MGMT, quinze ans de carrière, seulement cinq albums dont un ratage (MGMT sorti en 2013) et ce live. Mais pas n’importe quel live. Un concert événement, enregistré au Guggenheim de New-York à l’occasion d’une exposition de l’artiste contemporain Maurizio Cattelan intitulée “ALL”. Nous allons y revenir. Cela peut sembler un détail, mais MGMT n’est pas tout à fait un groupe, c’est un duo qui s’entoure de musiciens de studio, quand il ne fait pas tout lui-même. Comprendre, il ne fait rien comme les autres (graver une première œuvre bourrée de tubes et ne pas réitérer l’exploit par exemple). Malheureusement pour ceux qui les suivent et les aiment, ils espacent de plus en plus les albums même si parfois, un E.P. bien garni vient calmer les impatiences. Ils ne sont pas les seuls à procrastiner ainsi – souvenons-nous à contrario que les Beatles sortaient un voire deux albums par an. 

Mais ce qui différencie MGMT de la masse tient à une réelle singularité qui les préserve ainsi de la copie quand ces derniers revisitent une époque. La chose est encore aujourd’hui frappante à la réécoute de Congratulations, douze ans après. Qu’il s’agisse de leurs voix enfantines malgré les transformations de leurs corps, passés à l’épreuve du temps, de cet art de la composition bringuebalante où un refrain peut attendre le pont pour surgir ou encore de leur instrumentation qui place les claviers sémillants en premier plan, tout en conservant une fraîcheur synthétique que peu de leurs fades concurrents obtiennent avec tous les efforts du monde. Enfin et disons-le, ce sont de purs mélodistes. “Time to Pretend”, “Weekend Wars”, The “Youth”, “Electric Feel”, “Song For Dan Treacy”, “I Found A Whistle”, “She Works Out Too Much”, “When You Die”, “Me and Michael”, “When You're Small”, “Hand It Over”. Autant de citations, d’exemples, au sens de l’adjectif exemplaire, attestant de leur don pour la chanson pop parfaite après laquelle courent tous les autres.
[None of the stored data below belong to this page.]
(** * Vedam open-source admin dashboard: the members cache, the GitHub
      client and the aggregation functions, embedded in Rocq.

    Part one embeds the code, module by module:
    - [Js]        : the JavaScript built-ins the code relies on
                    (truthiness, [trim], [includes], [parseInt],
                    [Array.prototype.sort], objects used as dictionaries);
    - [Eff]       : state, exceptions and [try]/[catch];
    - [Json]      : JSON values, [JSON.stringify] and [JSON.parse];
    - [DataStore] : [data-store.js], the members cache over
                    [localStorage] and the document store;
    - [GitHubApi] : the GitHub API functions, [githubApiRequest] and the
                    fetchers built on it;
    - [Dashboard] : [getPRTrendsData] of the dashboard page;
    - [Analytics] : [getLanguageData] and the rankings of [analytics.js];
    - [MemberLookup], [ActivitySnapshot], [Utils] : [getMemberById], the
                    activity snapshot and the display name;
    - [DashboardStats], [AnalyticsStats] : the statistics of the two
                    pages and [getRepositoryData];
    - [Auth]      : the admin session of the authentication module;
    - [Build]     : the literals of the build script.

    Part two names what the properties are stated with; part three
    proves them.

    JavaScript numbers are embedded as [Z] wherever the code only
    counts; [NaN] is made explicit where the code can produce it. A
    string is the sequence of bytes of its UTF-8 encoding. *)

From Stdlib Require Import ZArith String Ascii List Bool Lia.
From Stdlib Require Import DecimalString DecimalPos DecimalFacts.
From stdpp Require Import base option list sorting gmap strings.
Import ListNotations.

Local Open Scope Z_scope.

(** ** JavaScript built-ins *)

Module Js.

(** [x || 0] on a count that may be [undefined] or [null]. *)
Definition or0 (x : option Z) : Z :=
  match x with Some z => z | None => 0 end.

(** Truthiness of a count that may be missing: a number other than [0]. *)
Definition truthyZ (x : option Z) : bool :=
  match x with Some z => negb (z =? 0) | None => false end.

(** Truthiness of a string: every string but the empty one. *)
Definition truthyStr (s : string) : bool :=
  match s with EmptyString => false | String _ _ => true end.

(** [a || b] on counts: the first operand when it is truthy. *)
Definition orZ (a b : option Z) : option Z :=
  if truthyZ a then a else b.

(** [s1 === s2] on strings. *)
Definition streq (s1 s2 : string) : bool := bool_decide (s1 = s2).

(** White space as [trim] and [parseInt] see it: the code points of
    ECMAScript's WhiteSpace and LineTerminator, in UTF-8.

    One byte: TAB, LF, VT, FF, CR (U+0009 to U+000D) and SPACE. *)
Definition isSpace (c : ascii) : bool :=
  let n := nat_of_ascii c in
  ((n =? 32) || ((9 <=? n) && (n <=? 13)))%nat.

(** Two bytes: the no-break space U+00A0, [C2 A0]. *)
Definition isSpace2 (c1 c2 : ascii) : bool :=
  ((nat_of_ascii c1 =? 194) && (nat_of_ascii c2 =? 160))%nat.

(** Three bytes: U+1680 [E1 9A 80]; U+2000 to U+200A [E2 80 80..8A]; the
    line and paragraph separators U+2028 and U+2029 [E2 80 A8..A9];
    U+202F [E2 80 AF]; U+205F [E2 81 9F]; U+3000 [E3 80 80]; and the
    byte order mark U+FEFF [EF BB BF]. *)
Definition isSpace3 (c1 c2 c3 : ascii) : bool :=
  let n1 := nat_of_ascii c1 in
  let n2 := nat_of_ascii c2 in
  let n3 := nat_of_ascii c3 in
  (((n1 =? 225) && (n2 =? 154) && (n3 =? 128))
   || ((n1 =? 226) && (n2 =? 128)
       && (((128 <=? n3) && (n3 <=? 138)) || (n3 =? 168) || (n3 =? 169)
           || (n3 =? 175)))
   || ((n1 =? 226) && (n2 =? 129) && (n3 =? 159))
   || ((n1 =? 227) && (n2 =? 128) && (n3 =? 128))
   || ((n1 =? 239) && (n2 =? 187) && (n3 =? 191)))%nat.

(** [String.prototype.trimStart]: the white-space code points at the
    start are dropped. *)
Fixpoint trimStart (s : string) : string :=
  match s with
  | EmptyString => EmptyString
  | String c1 r1 =>
      if isSpace c1 then trimStart r1
      else
        match r1 with
        | String c2 r2 =>
            if isSpace2 c1 c2 then trimStart r2
            else
              match r2 with
              | String c3 r3 => if isSpace3 c1 c2 c3 then trimStart r3 else s
              | EmptyString => s
              end
        | EmptyString => s
        end
  end.

(** [String.prototype.trimEnd]: the text is cut where nothing but white
    space follows. No white-space code point starts with a continuation
    byte, so the cut never falls inside a character. *)
Fixpoint trimEnd (s : string) : string :=
  match s with
  | EmptyString => EmptyString
  | String c r =>
      match trimStart s with
      | EmptyString => EmptyString
      | String _ _ => String c (trimEnd r)
      end
  end.

(** [String.prototype.trim] *)
Definition trim (s : string) : string := trimEnd (trimStart s).

(** [Array.prototype.sort(cmp)]: the sort is stable (ECMAScript 2019),
    so for a consistent comparator its result is that of a stable
    insertion sort: [x] goes in front of the first element it does not
    compare greater than. *)
Fixpoint insertBy {A} (cmp : A -> A -> Z) (x : A) (l : list A) : list A :=
  match l with
  | [] => [x]
  | y :: r => if cmp x y <=? 0 then x :: y :: r else y :: insertBy cmp x r
  end.

Definition sort {A} (cmp : A -> A -> Z) (l : list A) : list A :=
  fold_right (insertBy cmp) [] l.

(** [Array.prototype.slice(0, n)] *)
Definition slice0 {A} (n : nat) (l : list A) : list A := firstn n l.

(** *** Plain objects used as dictionaries

    An object literal [{}] filled through [obj[k] = v] is embedded by its
    own properties, in insertion order. What such an object inherits from
    [Object.prototype] is embedded where the code reads a property it has
    not written: in the user cache of the GitHub functions and in the
    language counts of the analytics page. The language breakdown of
    [fetchUserLanguages] is embedded by its own properties only. *)
Abbreviation Obj V := (list (string * V)).

Fixpoint objGet {V} (o : Obj V) (k : string) : option V :=
  match o with
  | [] => None
  | (k', v) :: r => if streq k' k then Some v else objGet r k
  end.

(** [o[k] = v]: overwrite in place, or append a new property. *)
Fixpoint objSet {V} (o : Obj V) (k : string) (v : V) : Obj V :=
  match o with
  | [] => [(k, v)]
  | (k', v') :: r =>
      if streq k' k then (k', v) :: r else (k', v') :: objSet r k v
  end.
Nos deux alchimistes se paient même le luxe de décliner le mantra pop au travers de mini-opéra à l’image de “A Quick One” des Who. L’un se trouve sur un Lp, et il s’agit du mémorable “Siberian Breaks”. Quant à l’autre, il a été publié en E.P., l’année qui suivit la sortie de Oracular Spectacular. Véritable trait d’union entre deux périodes, “Metanoia” s’impose comme un premier chef-d’œuvre annonciateur des recherches à venir, loin des tubes électro-pop du premier album dont il se nourrit cependant, ajoutant à son tableau la netteté dance. Chose frappante sur ces deux suites, Andrew VanWyngarden et Ben Goldwasser n’apparaissent jamais comme des virtuoses à la manière des Hendrix, Page ou d’un Keith Emerson mais s’apparentent plutôt aux génies du son du West Coast Pop Art Experimental Band avec qui ils partagent les mêmes marottes. Orfèvrerie sonore, équilibre entre délirium psychédélique et limpidité harmonique, timbres graciles ne sont pas là leurs moindres qualités. Ces aspects saillants chez MGMT leur viennent à n’en point douter de leurs années d’étude à la Wesleyan University, école fort libérale balayant tous les domaines dont la littérature et les arts au sens large. Ceci est fondamental pour expliquer la suite.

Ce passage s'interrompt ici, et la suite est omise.